I'm working on a PhD syntax highlighter that will mark up the resulting
html with classes instead of styles. This allows for easier customization
for how the markup is displayed. The user-contributed notes should also be
able to reuse the highlighter.

*Theming and Stylesheets*
    Another often requested "feature" is a dark UI theme. I definitely
think we should focus our efforts on producing a high-quality primary
theme; I won't be working on a dark UI anytime soon. However, the
stylesheets are a mess and it's hard to know where a style should live.
Currently we have bootstrap.css, theme.css and docs.css that are included
on every page. Since I need to improve the stylesheet organization I
figured I might as well lay the groundwork to make switching themes easier
while I am moving things around. I propose:

   - base.css: This includes the framing of the website. Basically anything
   besides color.
   - theme.css: This is where all the color-related styles live.

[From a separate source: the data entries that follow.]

(** X2. In a tree-shaped file system the run returns exactly when
    nothing stands in the way of the directory ([ready]) and the output
    file can be written ([can_save]). *)
Theorem run_succeeds_iff files :
  is_tree files = true →
  (succeeds files ↔
   ready files (path_of output_dir) = true ∧ can_save files = true).
Proof.
  intros Ht%is_tree_sound. unfold succeeds, can_save. rewrite run_eq.
  rewrite output_path_path.
  destruct (ready files (path_of output_dir)) eqn:Hr.
  2: { destruct (makedirs_not_ready (path_of output_dir)
                   {| fs := files; stdout := [] |}) as [e He];
         [exact Ht | exact Hr | by rewrite output_dir_path |].
       rewrite He. cbn [fst]. split; [discriminate | intros [? _]; discriminate]. }
  rewrite (makedirs_ready (path_of output_dir));
    [| exact Ht | exact Hr | by rewrite output_dir_path].
  cbn [fs]. unfold save. rewrite output_path_path.
  set (dir := path_of output_dir) in *.
  assert (with_dirs files dir !! ("example.xlsx" :: dir)
          = files !! ("example.xlsx" :: dir)) as Hout.
  { apply with_dirs_other. right. apply not_suffix_cons. }
  assert (with_dirs files dir !! dir
          = Some (Dir (match files !! dir with
                       | Some (Dir d) => d
                       | _ => true
                       end))) as Hdir.
  { unfold ready in Hr. unfold dir in *. rewrite output_dir_path in *.
    destruct (files !! ["templates"; "common-templates"; "config-repo"])
      as [[d|fw c]|] eqn:Hd; [| discriminate Hr |].
    - simpl. by rewrite Hd.
    - by apply with_dirs_self. }
  unfold write_file, set_fs. cbn [fs]. rewrite Hdir, Hout.
  destruct (files !! ("example.xlsx" :: dir)) as [[dd|[] old]|];
    destruct (files !! dir) as [[[]|fw c]|]; cbn [fst];
    split; try discriminate; try (intros [_ ?]; discriminate);
    try (intros _; split; reflexivity); try reflexivity.
Qed.

Lemma run_succeeds_iff_witness :
  succeeds fresh ↔
  ready fresh (path_of output_dir) = true ∧ can_save fresh = true.
Proof. apply (run_succeeds_iff fresh). vm_compute. reflexivity. Defined.

(** X9. In a tree-shaped file system a run that raises has changed
    nothing and printed nothing: the directory step raises before it
    creates anything, and a save can only fail when the directory was
    there already.  (The failures are those of the model: a missing or
    unwritable directory, a file or a directory in the way.) *)
Theorem failed_run_changes_nothing files e :
  is_tree files = true → (run files).1 = inl e →
  (run files).2 = {| fs := files; stdout := [] |}.
Proof.
  intros Ht%is_tree_sound. rewrite run_eq.
  destruct (ready files (path_of output_dir)) eqn:Hr.
  2: { destruct (makedirs_not_ready (path_of output_dir)
                   {| fs := files; stdout := [] |}) as [e' He'];
         [exact Ht | exact Hr | by rewrite output_dir_path |].
       rewrite He'. reflexivity. }
  rewrite (makedirs_ready (path_of output_dir));
    [| exact Ht | exact Hr | by rewrite output_dir_path].
  cbn [fs]. unfold save. rewrite output_path_path.
  set (dir := path_of output_dir) in *.
  destruct (files !! dir) as [n|] eqn:Hd.
  - assert (with_dirs files dir = files) as ->.
    { unfold dir in *. rewrite output_dir_path in *. simpl. by rewrite Hd. }
    destruct (write_file _ _ _) as [[e2|[]] w2] eqn:Hw; cbn [fst snd].
    + intros _. by apply write_file_error in Hw as [_ ->].
    + discriminate.
  - assert (files !! ("example.xlsx" :: dir) = None) as Hout.
    { destruct (files !! ("example.xlsx" :: dir)) as [n|] eqn:Ho; [|done].
      destruct (Ht _ _ _ Ho) as [d Hd']. congruence. }
    assert (with_dirs files dir !! ("example.xlsx" :: dir) = None) as Hout'.
    { rewrite with_dirs_other; [done|]. right. apply not_suffix_cons. }
    assert (with_dirs files dir !! dir = Some (Dir true)) as Hdir.
    { unfold dir in *. rewrite output_dir_path in *. by apply with_dirs_self. }
    unfold write_file, set_fs. cbn [fs]. rewrite Hdir, Hout'. cbn [fst].
    discriminate.
Qed.

Lemma failed_run_changes_nothing_witness :
  (run blocked).2 = {| fs := blocked; stdout := [] |}.
Proof.
  apply (failed_run_changes_nothing blocked NotADirectoryError).
  - vm_compute. reflexivity.
  - vm_compute. reflexivity.
Defined.

End more_run_facts.

(** ** The cell statements on any workbook *)

Section cell_facts.

Implicit Types (ws : Worksheet) (wb : Workbook) (rc : nat * nat) (c : Cell).

Lemma build_in_stages :
  build = (let wb := Workbook_init in
           let sheet := active wb in
           wb ← set_sheet_title sheet "Sheet1" wb;
           wb ← write_cells sheet wb;
           names_and_widths sheet wb).
Proof. vm_compute. reflexivity. Qed.

Lemma Res_bind_inr {A B} (f : A → Res B) (x : A) : mbind f (inr x : Res A) = f x.
Proof. reflexivity. Qed.

Lemma on_sheet_ok i ws ws' (f : Worksheet → Res Worksheet) wb :
  _sheets wb !! i = Some ws → f ws = inr ws' →
  on_sheet (Some i) f wb = inr (set_sheet i ws' wb).
Proof.
  intros Hl Hf. unfold on_sheet. simpl. rewrite Hl. simpl. by rewrite Hf.
Qed.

These changes should make maintenance easier and allow for theme swapping.
It will also boost website performance by a bit; we don't want to slow down
in the rework.

*PhD Rendering*
    Currently the section headings display above the "box" that contains
the section. In the HTML the heading is actually a part of the container
and there is no separation between the heading and the content so we have
to use margins to hack this together. I've looked into alternative ways of
achieving this effect but haven't found another way without modifying the
HTML.  It also causes problems with the way our new fixed header interacts
with anchors (#refsect-*).  I'd like to change PhD to add simple div around
content that doesn't include the header. This will make the display problem
go away and allow us to fix the menu-anchor interaction.
    We also have some JavaScript that goes through and removes p tags that
only contain whitespace. This is necessary because PhD does a simple
mapping from docbook para tags to html p tags, but para tags can contain
lists and p tags cannot. Browsers fix this issue by ending the p tag and
then reopening it after the list. However, that causes odd spacing around
the website. They cannot be targeted with CSS :empty rules because they are
not actually empty. If someone who knows PhD would like something to work
on then this would help out a bit and is definitely an improvement for PhD.